Pastoral Initiatives and Anti-Bullying Week

Rob Hemingway

Head of Lower School, Magdalen College School

Read the blog

One Kind Word is the theme of this year’s anti-bullying week. At Magdalen College School we have not opted to go the whole hog and encourage the wearing of odd socks (though, heaven knows, many pupils do this inadvertently on a daily basis!) – instead, we are challenging pupils to think about what kind words they use with each other and to keep a tab of their daily acts of kindness.

In an academic school, it is all too easy to allow the rewards system to recognise good work above all else, so teachers are being reminded to reward acts of kindness, too:  the boy who alerted staff on year 7’s residential trip to the home-sickness of one of his room-mates, or the pupil who volunteered to carry the books of a boy with a broken wrist.

This week sees Year 7 and Year 8 Welfare Committees meet with their Heads of Year. These are termly meetings, separate from the regular School Councils: the focus is on wellbeing, year group interactions and whole-school pastoral themes rather than the length of the tuck shop queue or the broken shower rail in the changing rooms.

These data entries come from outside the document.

(** * A 3D model driven by an Arduino joystick: the control core of [index.py]

    The development embeds the two functions that carry the control logic of
    the program,

    - [read_joystick_data], the decoder of the serial line protocol, and
    - [ModelController.update_from_joystick], the state transition of the
      model,

    together with the two lines of the main loop that connect them, and
    then the rest of the program around them: the drawing of a frame
    ([apply_transformations], [render_model]), the start-up
    ([load_3d_model], [initialize_serial]), the main loop with its events,
    and the exit status of the process.

    Numbers.  Python [int] is [Z].  Python [float] is modelled by the exact
    rationals [Q]: every constant of the program is a decimal fraction, and
    the operations the controller uses ([+], [-], [*], [/], [abs], [max],
    [%], comparisons) are the rational ones.  Rounding of IEEE doubles is
    outside the model; equality of floats is [Qeq] ([==]). *)

From Stdlib Require Import ZArith QArith Qabs Qround Lqa Lia.
From Stdlib Require Import List Bool NArith Decimal DecimalZ.
From Stdlib.Strings Require Import Byte String.
Import ListNotations.

Local Open Scope Q_scope.

(** ** Configuration constants *)

Module Config.

Definition SERIAL_TIMEOUT : Z := 1.

Definition JOYSTICK_CENTER : Z := 512.
Definition JOYSTICK_MAX : Q := 512.
Definition MOVEMENT_SPEED : Q := 0.1.
Definition ROTATION_SPEED : Q := 2.
Definition JUMP_HEIGHT : Q := 0.2.

Definition MODEL_SCALE : Q := 0.01.
Definition TARGET_FPS : Z := 60.

End Config.

(** ** Float operations of Python, on rationals *)

Definition Qlt_bool (a b : Q) : bool := negb (Qle_bool b a).

(** [max(a, b)] of Python: the first argument unless the second is greater. *)
Definition py_max (a b : Q) : Q := if Qlt_bool a b then b else a.

(** [a % m] of Python on floats, for a positive modulus: the remainder takes
    the sign of the divisor, [a - m * floor (a / m)]. *)
Definition float_mod (a m : Q) : Q := a - m * inject_Z (Qfloor (a / m)).

(** ** The model state *)

(** A three-element Python list of floats, read and written at the constant
    indices 0, 1 and 2. *)
Record vec3 : Set := Vec3 { at0 : Q; at1 : Q; at2 : Q }.

Definition set_at0 (v : vec3) (q : Q) : vec3 := Vec3 q (at1 v) (at2 v).
Definition set_at1 (v : vec3) (q : Q) : vec3 := Vec3 (at0 v) q (at2 v).

Record ModelController : Set := mkModelController {
  position : vec3;   (* x, y, z coordinates *)
  rotation : vec3;   (* rotation around the x, y, z axes, in degrees *)
  velocity : vec3
}.

(** [ModelController.__init__] *)
Definition init : ModelController :=
  mkModelController (Vec3 0 0 0) (Vec3 0 0 0) (Vec3 0 0 0).

Definition with_position (self : ModelController) (p : vec3) : ModelController :=
  mkModelController p (rotation self) (velocity self).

Because this is national anti-bullying week, the committees will be picking up on conversations already underway in tutor groups about the importance of kindness and about being an upstander, not a bystander. Short videos have been circulated to act as prompts and pupils will be asked to reflect on how they can uphold these aims, especially as the weather turns, exams start to bite and tiredness kicks in.

All this comes on the back of a whole-school review, where every pupil has been asked to ‘score’ their awareness of and experiences surrounding ten protected characteristics advertised last year and discussed in tutor time and assemblies. We took the decision to add ‘body image’ to the nine characteristics legally protected by the 2010 Equality Act, not least because, in these younger year groups especially, exposure to some of the others (maternity, gender – we are single-sex up to the Sixth Form) is fairly limited. By contrast, ‘body image’ (derogatory comments about someone’s height or weight or hair colour) is a much more likely target of unpleasantness in boys of this age. The results are broadly encouraging, with pupils in all years showing increased awareness of the issues and a growing confidence in knowing how to address them.

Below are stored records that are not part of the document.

(** A loop that stores every entry of [m] into [d] leaves the entries of
    [m] over those of [d]. *)
Lemma map_fold_insert_union {V W : Type} (f : V → W) (m : gmap string V)
    (d : gmap string W) :
  map_fold (λ k v acc, <[k := f v]> acc) d m = (f <$> m) ∪ d.
Proof.
  induction m as [|k v m Hk Hfold IH] using map_first_key_ind.
  - rewrite map_fold_empty, fmap_empty, (left_id_L ∅ (∪)). done.
  - rewrite map_fold_insert_first_key by done.
    rewrite IH, fmap_insert, insert_union_l. done.
Qed.

(** ** Query shapes *)

Section Query.
Context `{PyLib} `{BaseModel}.
Implicit Types (self : Store.t) (filters : option dict) (tr : list request).

Lemma run_search self index body request_timeout score_adjustment tr :
  run (result ← send (Search index body request_timeout)
                     (search (Store.client self) index body request_timeout);
       mret (map (λ hit, _convert_es_hit_to_document self hit score_adjustment) result)) tr
  = searched self index body request_timeout score_adjustment tr.
Proof.
  rewrite run_bind, run_send. unfold searched.
  destruct (search _ _ _ _); reflexivity.
Qed.

Lemma setitem_match_all (x : value) :
  setitem_path match_all_body ["query"; "bool"] "filter" x =
  Ok {["query" := VDict {["bool" := VDict (
        <["must" := VDict {["match_all" := VDict ∅]}]> {["filter" := x]})]}]}.
Proof. vm_compute. reflexivity. Qed.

The next step is to dig deeper to explore how much of this is experienced face-to-face and how much in an online setting – we all know that, despite the nominal 16+ age requirement, WhatsApp groups proliferate, even in Year 7.  Another challenge is that adults hardly set a good example in respectful use of such forums: boys need only have a passing interest in the national news to come across reports of racist abuse of footballers or the personal abuse of politicians – often, by other politicians…  But as Gandhi famously said, we need to be the change we want to see, and we hope that these discussions will make for more enlightened leaders in the future as well as improving the daily experience of pupils at MCS.